WORK TO COMPLETE | Where the word "apply" shows up in a line below, that line is counted. State how many lines are counted, without any other words.

[Entries taken from a collection]
Segment Open

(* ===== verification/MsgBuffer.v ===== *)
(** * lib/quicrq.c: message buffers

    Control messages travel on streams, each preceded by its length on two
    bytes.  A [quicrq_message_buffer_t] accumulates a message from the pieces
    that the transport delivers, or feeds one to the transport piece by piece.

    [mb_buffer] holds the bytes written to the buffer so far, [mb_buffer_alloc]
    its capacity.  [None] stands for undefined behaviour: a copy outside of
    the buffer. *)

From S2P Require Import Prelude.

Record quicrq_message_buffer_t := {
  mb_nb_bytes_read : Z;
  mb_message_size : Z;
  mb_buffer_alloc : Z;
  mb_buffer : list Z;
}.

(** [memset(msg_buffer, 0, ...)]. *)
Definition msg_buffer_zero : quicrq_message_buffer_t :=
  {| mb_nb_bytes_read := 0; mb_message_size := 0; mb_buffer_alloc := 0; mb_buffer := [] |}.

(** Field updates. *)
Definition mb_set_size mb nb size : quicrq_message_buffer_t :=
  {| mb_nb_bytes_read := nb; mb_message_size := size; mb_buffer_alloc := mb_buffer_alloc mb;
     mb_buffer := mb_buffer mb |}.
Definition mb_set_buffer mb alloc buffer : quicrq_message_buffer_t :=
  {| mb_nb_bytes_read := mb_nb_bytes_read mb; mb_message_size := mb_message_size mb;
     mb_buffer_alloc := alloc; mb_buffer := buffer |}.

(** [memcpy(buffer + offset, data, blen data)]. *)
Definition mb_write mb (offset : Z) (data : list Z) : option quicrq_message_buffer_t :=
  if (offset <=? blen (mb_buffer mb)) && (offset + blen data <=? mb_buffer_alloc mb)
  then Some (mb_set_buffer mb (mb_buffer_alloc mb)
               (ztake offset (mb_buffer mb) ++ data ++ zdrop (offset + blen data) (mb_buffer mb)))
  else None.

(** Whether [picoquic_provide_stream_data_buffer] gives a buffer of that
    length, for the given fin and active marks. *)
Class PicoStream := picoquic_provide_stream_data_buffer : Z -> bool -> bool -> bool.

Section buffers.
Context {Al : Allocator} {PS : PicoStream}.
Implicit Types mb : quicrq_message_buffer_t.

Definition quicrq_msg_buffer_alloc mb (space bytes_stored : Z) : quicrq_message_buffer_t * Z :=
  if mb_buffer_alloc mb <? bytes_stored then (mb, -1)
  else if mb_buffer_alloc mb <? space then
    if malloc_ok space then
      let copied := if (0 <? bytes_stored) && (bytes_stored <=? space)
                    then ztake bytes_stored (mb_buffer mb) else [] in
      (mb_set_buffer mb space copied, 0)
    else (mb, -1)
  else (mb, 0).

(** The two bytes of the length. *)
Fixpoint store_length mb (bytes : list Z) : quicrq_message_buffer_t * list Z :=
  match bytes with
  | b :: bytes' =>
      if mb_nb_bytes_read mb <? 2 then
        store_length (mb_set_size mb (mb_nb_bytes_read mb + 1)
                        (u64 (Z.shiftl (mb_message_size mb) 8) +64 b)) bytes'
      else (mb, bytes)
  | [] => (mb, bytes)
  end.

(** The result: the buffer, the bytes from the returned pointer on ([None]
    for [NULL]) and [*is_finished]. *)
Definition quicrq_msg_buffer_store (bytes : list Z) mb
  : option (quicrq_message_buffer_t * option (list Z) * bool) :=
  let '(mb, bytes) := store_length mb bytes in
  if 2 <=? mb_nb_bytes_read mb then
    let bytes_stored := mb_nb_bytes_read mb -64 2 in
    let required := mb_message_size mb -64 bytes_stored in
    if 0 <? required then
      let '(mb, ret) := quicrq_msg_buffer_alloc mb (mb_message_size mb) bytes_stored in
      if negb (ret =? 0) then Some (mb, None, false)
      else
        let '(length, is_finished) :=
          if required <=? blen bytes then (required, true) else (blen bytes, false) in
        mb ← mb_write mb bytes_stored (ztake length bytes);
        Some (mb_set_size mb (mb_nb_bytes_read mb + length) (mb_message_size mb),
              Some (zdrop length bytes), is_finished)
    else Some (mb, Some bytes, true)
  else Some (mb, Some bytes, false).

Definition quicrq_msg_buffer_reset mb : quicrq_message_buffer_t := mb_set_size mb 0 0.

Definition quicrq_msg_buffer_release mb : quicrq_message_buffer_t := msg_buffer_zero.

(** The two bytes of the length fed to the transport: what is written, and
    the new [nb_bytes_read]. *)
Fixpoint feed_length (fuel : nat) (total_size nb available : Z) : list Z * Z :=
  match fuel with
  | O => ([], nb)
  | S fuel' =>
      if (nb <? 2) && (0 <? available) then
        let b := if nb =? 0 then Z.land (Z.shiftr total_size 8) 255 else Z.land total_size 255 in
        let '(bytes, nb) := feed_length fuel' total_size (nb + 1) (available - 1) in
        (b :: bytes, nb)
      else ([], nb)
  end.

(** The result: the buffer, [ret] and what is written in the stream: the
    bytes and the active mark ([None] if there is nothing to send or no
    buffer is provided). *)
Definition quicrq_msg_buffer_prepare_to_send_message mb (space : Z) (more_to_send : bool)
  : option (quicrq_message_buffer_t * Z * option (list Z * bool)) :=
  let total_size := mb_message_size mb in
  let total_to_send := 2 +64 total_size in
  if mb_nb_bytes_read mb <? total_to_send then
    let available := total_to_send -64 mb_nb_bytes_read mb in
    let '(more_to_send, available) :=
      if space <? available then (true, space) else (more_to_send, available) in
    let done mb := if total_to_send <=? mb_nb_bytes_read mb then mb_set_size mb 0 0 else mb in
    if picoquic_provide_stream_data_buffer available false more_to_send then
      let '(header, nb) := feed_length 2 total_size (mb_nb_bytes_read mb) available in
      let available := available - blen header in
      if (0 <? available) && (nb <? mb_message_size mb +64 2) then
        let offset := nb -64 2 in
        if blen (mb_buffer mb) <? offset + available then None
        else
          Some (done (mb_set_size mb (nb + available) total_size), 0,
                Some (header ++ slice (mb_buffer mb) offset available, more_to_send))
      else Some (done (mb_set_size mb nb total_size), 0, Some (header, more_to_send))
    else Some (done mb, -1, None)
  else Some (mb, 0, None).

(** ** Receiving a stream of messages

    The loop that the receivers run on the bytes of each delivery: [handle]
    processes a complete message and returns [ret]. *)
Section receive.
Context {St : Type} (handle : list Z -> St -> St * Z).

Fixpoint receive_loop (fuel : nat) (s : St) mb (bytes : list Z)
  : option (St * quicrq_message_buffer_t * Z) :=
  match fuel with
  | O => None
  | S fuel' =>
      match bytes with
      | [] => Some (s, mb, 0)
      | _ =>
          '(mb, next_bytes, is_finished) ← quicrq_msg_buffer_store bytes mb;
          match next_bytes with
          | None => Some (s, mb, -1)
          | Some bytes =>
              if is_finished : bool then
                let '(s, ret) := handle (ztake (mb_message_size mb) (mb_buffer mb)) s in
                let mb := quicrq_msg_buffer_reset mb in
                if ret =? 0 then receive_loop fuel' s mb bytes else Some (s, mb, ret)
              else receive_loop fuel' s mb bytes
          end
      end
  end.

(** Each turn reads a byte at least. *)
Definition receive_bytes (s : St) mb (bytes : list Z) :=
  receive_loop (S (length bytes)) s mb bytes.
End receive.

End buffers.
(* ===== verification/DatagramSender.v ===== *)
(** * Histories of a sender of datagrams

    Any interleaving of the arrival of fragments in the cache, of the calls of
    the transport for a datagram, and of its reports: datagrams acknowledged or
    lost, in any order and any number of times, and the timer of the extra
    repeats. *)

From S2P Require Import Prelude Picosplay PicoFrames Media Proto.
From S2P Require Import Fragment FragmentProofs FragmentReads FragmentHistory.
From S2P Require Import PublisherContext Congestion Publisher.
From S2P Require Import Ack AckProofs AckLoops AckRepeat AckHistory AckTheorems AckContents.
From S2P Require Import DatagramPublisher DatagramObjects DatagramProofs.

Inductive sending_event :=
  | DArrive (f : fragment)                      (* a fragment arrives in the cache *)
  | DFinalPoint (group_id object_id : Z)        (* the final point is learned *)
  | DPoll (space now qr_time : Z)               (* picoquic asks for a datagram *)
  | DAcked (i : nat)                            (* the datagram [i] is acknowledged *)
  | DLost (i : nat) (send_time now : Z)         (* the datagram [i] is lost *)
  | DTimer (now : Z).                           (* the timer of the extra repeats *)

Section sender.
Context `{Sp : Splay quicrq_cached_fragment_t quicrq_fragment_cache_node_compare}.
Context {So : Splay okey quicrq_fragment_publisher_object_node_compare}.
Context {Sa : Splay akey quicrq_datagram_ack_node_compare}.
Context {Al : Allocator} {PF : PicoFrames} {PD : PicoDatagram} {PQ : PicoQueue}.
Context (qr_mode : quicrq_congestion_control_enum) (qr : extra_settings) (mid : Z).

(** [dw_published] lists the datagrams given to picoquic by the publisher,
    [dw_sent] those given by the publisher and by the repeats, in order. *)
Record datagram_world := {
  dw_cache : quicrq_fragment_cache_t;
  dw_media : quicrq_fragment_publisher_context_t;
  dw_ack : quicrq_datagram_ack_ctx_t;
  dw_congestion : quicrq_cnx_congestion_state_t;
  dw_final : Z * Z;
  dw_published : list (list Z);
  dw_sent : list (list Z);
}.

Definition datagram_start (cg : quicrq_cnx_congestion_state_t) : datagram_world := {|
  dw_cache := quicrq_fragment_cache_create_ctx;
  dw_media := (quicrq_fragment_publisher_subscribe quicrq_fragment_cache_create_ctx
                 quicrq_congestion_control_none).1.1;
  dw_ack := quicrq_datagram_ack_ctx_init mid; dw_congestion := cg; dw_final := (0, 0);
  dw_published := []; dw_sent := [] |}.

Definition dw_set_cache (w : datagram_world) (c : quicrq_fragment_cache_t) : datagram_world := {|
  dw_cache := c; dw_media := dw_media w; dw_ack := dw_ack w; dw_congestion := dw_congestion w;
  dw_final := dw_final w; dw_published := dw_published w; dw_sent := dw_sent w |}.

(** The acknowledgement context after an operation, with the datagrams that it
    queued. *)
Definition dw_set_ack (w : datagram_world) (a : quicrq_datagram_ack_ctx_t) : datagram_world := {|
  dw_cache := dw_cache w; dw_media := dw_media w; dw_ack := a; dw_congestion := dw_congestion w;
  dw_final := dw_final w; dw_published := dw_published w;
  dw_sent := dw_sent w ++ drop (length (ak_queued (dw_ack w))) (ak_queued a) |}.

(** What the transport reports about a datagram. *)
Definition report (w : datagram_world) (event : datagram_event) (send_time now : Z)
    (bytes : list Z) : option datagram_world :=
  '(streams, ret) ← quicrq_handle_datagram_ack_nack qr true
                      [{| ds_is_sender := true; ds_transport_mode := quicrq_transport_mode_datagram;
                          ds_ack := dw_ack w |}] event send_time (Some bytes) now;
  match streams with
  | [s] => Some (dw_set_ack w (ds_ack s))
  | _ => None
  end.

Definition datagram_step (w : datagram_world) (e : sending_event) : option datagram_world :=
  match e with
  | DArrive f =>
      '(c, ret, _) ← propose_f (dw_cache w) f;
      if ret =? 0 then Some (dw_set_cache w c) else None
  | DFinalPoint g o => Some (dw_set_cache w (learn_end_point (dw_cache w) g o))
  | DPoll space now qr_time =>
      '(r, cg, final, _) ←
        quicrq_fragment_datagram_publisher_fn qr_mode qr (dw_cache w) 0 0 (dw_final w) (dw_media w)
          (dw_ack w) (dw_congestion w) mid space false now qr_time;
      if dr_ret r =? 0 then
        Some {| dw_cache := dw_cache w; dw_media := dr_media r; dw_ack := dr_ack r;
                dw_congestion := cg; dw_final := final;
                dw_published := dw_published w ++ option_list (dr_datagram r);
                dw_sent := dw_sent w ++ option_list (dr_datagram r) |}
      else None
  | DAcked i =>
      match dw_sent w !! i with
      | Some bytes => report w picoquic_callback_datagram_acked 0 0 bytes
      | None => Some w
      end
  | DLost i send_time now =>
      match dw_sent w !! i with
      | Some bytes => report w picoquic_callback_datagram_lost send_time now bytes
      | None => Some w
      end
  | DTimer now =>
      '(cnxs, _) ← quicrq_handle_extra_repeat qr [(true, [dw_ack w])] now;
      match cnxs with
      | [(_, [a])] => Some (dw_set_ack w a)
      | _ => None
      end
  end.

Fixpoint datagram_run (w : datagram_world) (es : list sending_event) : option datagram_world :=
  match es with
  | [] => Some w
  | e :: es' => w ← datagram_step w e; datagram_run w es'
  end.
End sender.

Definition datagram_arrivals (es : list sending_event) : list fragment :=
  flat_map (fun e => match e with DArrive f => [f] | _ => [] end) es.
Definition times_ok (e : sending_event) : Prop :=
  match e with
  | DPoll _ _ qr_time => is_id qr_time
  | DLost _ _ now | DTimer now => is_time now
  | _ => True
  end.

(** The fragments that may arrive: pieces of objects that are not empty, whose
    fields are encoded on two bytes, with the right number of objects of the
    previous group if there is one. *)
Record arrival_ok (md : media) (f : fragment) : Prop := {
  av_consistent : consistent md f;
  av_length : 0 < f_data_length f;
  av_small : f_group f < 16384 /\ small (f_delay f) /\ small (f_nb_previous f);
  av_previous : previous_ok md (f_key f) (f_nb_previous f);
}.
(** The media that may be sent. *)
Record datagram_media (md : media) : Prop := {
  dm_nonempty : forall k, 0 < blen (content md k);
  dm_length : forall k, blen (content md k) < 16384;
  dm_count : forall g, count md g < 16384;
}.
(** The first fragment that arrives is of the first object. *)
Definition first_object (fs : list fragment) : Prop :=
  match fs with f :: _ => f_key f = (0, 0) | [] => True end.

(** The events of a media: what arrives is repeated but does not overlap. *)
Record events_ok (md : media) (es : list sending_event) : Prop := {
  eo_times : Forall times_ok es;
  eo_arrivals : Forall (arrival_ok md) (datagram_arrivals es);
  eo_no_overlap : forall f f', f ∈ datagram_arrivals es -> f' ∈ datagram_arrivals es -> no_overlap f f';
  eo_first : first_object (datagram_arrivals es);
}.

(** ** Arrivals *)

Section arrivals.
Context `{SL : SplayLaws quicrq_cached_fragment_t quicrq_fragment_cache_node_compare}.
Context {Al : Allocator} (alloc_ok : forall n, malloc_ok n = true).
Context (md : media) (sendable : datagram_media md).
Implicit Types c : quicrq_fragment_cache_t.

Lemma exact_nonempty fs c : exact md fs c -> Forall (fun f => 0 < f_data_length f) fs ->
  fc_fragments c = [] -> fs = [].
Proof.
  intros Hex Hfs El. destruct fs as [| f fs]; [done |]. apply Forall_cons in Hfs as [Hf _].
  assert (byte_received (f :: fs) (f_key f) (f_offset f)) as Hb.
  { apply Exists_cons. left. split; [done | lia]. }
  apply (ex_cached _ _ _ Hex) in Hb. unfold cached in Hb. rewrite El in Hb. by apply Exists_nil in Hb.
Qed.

Segment Closed

ANSWER TO THE EXERCISE | 3